Task goal> Lines below starting with the line with "- split; [|simpl; lia]." and going on through the line with "Theorem run_hook_download_events float" must be output exactly; the rest of the records must be left out.

Study material>

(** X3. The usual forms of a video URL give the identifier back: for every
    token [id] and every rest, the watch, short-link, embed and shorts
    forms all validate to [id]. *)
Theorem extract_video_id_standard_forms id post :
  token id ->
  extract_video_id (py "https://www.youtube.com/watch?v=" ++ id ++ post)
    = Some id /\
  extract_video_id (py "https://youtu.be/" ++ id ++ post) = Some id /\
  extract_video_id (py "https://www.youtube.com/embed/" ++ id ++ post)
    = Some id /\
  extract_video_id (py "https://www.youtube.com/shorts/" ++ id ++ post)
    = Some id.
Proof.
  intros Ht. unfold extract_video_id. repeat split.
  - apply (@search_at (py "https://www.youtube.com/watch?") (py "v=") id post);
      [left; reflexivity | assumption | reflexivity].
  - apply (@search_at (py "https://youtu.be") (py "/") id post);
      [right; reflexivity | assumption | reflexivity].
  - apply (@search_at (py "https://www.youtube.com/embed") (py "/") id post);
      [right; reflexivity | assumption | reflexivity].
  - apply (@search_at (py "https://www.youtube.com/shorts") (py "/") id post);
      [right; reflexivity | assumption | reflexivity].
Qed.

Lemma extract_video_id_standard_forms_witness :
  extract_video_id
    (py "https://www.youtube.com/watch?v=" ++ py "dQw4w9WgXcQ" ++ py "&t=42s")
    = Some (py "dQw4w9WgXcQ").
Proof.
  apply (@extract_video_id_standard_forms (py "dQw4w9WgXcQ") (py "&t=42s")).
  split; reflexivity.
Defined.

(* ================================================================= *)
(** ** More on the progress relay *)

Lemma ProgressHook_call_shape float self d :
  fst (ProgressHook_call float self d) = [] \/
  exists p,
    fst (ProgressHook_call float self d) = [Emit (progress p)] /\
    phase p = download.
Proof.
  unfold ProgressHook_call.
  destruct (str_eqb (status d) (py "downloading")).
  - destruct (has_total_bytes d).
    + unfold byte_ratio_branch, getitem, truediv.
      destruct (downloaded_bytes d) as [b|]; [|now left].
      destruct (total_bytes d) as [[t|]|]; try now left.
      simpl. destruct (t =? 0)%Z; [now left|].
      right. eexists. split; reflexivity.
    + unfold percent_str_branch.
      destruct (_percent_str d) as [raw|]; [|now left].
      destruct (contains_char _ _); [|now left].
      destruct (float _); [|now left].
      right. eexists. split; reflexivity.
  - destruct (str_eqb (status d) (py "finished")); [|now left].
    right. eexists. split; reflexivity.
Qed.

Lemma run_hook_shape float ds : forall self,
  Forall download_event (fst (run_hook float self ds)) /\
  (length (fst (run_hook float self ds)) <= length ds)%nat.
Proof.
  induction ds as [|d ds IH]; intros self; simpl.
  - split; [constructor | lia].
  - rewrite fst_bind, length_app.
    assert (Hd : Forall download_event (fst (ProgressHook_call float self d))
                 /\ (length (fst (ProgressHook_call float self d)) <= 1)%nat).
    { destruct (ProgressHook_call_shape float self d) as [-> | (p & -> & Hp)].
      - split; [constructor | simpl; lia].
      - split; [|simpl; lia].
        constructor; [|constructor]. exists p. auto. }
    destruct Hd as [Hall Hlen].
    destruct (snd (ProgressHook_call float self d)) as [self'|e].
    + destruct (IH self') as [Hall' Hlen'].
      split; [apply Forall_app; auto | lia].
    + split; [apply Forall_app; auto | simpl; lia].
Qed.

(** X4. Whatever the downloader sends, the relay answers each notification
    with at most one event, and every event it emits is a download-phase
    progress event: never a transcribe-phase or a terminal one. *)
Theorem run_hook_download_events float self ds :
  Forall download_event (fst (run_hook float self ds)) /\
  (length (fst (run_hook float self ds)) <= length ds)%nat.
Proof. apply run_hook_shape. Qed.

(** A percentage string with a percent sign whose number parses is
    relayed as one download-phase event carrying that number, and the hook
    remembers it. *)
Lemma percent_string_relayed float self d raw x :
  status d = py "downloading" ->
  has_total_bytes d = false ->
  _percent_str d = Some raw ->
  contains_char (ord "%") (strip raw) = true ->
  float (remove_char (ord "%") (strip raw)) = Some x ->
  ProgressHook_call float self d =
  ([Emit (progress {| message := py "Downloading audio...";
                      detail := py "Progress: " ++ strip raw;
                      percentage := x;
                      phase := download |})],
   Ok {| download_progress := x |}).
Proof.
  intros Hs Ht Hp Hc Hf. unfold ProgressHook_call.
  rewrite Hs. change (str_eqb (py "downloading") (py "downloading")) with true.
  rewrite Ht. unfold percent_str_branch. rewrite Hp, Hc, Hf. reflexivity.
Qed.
...
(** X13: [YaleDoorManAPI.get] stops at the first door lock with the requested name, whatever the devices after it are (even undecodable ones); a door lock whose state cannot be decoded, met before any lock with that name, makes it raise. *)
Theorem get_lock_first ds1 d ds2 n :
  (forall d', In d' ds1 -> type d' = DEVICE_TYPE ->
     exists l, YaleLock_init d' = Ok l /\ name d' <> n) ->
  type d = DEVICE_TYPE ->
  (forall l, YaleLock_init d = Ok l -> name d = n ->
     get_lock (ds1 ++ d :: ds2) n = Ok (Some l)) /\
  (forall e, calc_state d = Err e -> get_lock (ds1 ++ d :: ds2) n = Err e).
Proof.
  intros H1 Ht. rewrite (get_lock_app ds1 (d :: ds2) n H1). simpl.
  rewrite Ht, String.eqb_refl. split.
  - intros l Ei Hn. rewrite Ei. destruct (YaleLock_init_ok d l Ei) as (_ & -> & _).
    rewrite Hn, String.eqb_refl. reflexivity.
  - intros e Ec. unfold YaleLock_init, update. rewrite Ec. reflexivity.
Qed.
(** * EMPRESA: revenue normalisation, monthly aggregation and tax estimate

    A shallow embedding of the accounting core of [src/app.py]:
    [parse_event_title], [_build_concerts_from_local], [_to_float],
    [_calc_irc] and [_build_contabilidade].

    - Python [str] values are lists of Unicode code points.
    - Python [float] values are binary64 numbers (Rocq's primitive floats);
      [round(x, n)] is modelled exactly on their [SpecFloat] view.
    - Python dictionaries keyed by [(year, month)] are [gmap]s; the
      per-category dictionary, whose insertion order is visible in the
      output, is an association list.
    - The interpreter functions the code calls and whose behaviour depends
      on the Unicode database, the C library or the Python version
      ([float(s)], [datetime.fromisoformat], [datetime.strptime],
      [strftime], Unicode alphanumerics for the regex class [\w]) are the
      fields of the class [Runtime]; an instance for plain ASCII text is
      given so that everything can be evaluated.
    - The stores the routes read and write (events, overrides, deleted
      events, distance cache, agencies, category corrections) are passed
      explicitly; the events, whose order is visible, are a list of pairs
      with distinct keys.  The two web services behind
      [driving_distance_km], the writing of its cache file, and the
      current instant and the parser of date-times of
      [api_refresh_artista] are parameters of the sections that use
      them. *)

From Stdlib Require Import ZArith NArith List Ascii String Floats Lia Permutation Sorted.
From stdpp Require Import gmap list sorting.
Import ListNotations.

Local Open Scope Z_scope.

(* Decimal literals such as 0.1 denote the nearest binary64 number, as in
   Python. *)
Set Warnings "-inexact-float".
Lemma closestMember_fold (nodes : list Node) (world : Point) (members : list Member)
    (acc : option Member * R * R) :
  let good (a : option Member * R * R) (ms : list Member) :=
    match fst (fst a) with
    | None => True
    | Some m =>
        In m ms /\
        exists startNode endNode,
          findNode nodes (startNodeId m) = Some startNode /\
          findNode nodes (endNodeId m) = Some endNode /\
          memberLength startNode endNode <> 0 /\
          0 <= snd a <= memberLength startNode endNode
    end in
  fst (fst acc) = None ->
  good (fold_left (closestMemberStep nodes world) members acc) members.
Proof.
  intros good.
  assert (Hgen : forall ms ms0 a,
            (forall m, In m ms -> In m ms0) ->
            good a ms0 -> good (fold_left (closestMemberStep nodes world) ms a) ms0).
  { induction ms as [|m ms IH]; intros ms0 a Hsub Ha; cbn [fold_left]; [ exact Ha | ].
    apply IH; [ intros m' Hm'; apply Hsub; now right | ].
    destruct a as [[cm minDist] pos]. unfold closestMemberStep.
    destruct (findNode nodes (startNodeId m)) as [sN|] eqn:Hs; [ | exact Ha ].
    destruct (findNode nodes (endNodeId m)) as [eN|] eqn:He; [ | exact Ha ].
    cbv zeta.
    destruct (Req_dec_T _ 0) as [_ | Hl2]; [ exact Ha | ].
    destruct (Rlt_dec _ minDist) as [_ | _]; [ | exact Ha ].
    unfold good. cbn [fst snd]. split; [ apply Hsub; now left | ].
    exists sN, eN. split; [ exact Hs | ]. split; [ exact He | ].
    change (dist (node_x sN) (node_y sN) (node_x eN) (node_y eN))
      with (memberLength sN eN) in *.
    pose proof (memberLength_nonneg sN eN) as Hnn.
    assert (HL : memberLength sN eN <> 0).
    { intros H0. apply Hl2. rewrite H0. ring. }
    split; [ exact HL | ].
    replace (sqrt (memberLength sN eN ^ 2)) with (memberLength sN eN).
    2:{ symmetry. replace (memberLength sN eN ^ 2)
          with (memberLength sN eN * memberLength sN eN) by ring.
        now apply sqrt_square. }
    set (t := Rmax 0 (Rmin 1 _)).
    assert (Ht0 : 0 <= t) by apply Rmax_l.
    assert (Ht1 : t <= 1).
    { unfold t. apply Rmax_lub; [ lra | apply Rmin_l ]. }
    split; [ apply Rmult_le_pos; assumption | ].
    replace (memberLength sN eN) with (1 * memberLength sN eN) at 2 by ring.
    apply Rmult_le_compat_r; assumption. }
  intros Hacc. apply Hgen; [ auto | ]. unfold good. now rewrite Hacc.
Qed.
...
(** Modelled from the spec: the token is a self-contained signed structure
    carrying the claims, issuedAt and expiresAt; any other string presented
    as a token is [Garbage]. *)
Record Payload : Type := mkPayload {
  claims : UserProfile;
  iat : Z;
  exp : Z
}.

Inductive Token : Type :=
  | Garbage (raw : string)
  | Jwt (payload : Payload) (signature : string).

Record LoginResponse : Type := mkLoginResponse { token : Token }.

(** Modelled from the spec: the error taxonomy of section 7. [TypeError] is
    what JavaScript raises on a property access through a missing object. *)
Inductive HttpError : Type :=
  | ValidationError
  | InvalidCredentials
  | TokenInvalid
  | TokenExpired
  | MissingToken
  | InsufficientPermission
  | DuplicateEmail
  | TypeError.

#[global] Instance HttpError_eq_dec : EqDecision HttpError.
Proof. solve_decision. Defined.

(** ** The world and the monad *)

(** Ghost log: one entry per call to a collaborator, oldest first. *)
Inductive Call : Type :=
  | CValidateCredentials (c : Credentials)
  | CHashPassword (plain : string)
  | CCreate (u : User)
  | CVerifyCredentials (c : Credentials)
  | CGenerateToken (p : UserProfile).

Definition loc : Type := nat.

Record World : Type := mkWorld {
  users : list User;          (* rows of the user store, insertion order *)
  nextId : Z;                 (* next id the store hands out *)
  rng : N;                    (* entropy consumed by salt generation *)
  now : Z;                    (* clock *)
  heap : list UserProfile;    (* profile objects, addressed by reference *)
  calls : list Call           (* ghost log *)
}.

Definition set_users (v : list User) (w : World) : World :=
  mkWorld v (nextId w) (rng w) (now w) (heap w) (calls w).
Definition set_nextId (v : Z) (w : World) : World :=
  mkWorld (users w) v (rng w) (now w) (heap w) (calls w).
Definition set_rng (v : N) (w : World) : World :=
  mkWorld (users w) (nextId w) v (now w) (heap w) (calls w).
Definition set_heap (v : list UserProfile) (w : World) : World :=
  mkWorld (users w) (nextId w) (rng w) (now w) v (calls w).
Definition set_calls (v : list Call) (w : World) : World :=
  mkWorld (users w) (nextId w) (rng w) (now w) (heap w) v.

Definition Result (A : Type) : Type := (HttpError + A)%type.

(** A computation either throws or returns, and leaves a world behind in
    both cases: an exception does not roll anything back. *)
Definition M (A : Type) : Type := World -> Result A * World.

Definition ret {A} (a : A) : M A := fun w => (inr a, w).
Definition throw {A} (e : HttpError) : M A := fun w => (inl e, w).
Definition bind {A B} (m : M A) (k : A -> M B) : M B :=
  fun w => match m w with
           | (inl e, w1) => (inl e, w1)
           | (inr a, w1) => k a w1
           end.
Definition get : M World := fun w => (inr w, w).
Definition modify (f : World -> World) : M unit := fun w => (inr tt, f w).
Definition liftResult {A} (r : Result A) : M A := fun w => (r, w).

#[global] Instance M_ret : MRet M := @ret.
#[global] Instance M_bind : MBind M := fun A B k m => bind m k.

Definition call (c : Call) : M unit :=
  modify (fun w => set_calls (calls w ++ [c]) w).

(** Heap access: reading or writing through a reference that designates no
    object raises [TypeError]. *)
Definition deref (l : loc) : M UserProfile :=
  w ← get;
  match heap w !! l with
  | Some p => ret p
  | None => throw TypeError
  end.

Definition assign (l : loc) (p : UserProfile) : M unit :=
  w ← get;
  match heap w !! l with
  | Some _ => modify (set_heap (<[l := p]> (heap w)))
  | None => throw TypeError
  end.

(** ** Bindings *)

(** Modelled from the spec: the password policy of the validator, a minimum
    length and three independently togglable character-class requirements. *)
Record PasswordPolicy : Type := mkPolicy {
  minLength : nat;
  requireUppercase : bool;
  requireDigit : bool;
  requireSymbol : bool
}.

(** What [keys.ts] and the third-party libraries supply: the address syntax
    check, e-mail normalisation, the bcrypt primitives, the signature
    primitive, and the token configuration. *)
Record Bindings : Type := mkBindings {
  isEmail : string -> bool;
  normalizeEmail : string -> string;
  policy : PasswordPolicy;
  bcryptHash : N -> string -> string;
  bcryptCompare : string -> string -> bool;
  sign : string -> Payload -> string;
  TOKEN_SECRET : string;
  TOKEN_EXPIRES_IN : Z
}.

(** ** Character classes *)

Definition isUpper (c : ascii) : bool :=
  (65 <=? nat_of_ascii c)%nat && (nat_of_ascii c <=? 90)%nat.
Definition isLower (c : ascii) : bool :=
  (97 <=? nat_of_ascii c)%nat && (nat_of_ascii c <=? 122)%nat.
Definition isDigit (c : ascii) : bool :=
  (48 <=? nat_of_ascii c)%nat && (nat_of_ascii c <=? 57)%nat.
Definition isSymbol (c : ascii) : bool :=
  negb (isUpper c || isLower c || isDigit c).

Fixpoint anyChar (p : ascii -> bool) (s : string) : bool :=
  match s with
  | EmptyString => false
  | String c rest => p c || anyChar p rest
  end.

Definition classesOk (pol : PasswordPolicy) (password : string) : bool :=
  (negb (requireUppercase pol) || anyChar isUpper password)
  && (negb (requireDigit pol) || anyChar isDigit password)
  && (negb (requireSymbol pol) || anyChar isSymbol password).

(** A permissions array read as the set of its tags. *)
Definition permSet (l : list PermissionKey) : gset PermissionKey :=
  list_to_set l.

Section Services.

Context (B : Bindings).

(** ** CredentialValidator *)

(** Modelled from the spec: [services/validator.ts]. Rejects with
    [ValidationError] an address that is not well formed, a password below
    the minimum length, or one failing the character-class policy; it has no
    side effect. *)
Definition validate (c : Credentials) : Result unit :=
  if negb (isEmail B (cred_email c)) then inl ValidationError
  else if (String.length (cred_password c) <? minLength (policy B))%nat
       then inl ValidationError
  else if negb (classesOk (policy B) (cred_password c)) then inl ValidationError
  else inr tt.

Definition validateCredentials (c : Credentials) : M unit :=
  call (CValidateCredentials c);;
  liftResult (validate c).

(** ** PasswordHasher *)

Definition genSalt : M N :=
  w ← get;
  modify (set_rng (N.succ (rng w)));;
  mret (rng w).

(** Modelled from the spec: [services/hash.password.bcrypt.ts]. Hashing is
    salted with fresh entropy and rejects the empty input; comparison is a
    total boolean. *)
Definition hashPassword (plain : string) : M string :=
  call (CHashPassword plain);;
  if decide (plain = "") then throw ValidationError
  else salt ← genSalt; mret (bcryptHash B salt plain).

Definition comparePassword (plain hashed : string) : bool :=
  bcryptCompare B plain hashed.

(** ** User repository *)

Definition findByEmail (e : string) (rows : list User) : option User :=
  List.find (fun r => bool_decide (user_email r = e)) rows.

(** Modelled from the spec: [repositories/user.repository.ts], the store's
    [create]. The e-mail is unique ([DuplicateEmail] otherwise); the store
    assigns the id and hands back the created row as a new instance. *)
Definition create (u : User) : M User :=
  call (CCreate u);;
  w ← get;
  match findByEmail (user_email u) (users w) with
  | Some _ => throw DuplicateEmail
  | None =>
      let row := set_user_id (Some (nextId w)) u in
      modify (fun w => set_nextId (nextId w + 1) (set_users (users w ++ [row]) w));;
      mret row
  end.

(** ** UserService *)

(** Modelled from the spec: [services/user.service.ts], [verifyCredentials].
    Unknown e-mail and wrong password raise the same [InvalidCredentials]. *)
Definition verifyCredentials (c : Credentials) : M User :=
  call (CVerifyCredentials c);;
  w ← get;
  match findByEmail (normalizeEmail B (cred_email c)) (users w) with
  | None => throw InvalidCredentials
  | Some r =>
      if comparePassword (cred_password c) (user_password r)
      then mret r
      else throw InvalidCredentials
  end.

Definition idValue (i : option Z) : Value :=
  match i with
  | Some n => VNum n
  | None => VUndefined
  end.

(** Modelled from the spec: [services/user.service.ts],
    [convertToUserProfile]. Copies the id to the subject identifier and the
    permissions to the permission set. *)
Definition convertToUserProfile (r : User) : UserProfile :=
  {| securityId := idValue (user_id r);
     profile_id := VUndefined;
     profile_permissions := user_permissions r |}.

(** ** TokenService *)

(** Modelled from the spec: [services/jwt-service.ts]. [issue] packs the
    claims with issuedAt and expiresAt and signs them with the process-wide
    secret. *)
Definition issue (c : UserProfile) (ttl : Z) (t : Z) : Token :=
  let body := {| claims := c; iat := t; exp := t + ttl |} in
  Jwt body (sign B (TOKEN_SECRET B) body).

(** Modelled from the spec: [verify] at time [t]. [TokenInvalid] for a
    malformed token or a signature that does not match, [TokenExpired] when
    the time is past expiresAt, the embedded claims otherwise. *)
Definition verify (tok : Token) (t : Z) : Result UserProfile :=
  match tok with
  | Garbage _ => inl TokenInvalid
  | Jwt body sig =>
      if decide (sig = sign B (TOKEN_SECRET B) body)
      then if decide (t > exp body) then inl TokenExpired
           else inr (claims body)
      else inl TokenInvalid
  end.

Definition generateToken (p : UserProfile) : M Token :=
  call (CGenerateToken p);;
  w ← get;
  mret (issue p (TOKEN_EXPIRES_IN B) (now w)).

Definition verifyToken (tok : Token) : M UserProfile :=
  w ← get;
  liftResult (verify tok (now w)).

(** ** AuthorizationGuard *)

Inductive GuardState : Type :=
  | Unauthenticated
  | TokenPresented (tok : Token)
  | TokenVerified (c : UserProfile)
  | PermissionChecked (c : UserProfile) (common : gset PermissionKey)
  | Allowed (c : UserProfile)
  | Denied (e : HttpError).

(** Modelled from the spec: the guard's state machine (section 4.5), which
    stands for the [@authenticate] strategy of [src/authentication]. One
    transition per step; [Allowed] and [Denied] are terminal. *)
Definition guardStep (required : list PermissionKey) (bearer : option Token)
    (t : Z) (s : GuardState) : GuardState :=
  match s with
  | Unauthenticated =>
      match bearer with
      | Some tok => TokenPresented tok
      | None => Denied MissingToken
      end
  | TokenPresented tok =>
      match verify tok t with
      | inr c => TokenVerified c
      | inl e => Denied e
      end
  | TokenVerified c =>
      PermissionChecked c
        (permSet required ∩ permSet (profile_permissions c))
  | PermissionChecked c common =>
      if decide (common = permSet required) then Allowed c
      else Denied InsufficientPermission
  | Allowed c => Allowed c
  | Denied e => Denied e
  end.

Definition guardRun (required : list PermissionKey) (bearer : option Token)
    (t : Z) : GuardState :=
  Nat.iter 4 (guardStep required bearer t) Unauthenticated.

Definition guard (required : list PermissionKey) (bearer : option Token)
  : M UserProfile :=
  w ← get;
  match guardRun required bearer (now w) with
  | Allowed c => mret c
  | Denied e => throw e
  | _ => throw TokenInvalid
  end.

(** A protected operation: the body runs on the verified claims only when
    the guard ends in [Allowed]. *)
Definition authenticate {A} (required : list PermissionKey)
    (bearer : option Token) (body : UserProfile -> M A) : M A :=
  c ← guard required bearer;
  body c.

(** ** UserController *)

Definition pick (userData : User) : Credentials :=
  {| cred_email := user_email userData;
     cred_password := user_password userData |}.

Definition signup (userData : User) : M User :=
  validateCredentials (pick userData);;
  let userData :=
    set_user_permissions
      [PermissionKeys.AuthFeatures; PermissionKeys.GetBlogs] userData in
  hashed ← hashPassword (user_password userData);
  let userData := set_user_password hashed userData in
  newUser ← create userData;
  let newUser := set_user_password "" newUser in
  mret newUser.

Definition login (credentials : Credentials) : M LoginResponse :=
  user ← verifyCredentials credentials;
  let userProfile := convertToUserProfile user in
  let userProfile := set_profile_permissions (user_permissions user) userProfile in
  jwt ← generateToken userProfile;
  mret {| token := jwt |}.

Task solution>
      - split; [|simpl; lia].
        constructor; [|constructor]. exists p. auto. }
    destruct Hd as [Hall Hlen].
    destruct (snd (ProgressHook_call float self d)) as [self'|e].
    + destruct (IH self') as [Hall' Hlen'].
      split; [apply Forall_app; auto | lia].
    + split; [apply Forall_app; auto | simpl; lia].
Qed.

(** X4. Whatever the downloader sends, the relay answers each notification
    with at most one event, and every event it emits is a download-phase
    progress event: never a transcribe-phase or a terminal one. *)
Theorem run_hook_download_events float self ds :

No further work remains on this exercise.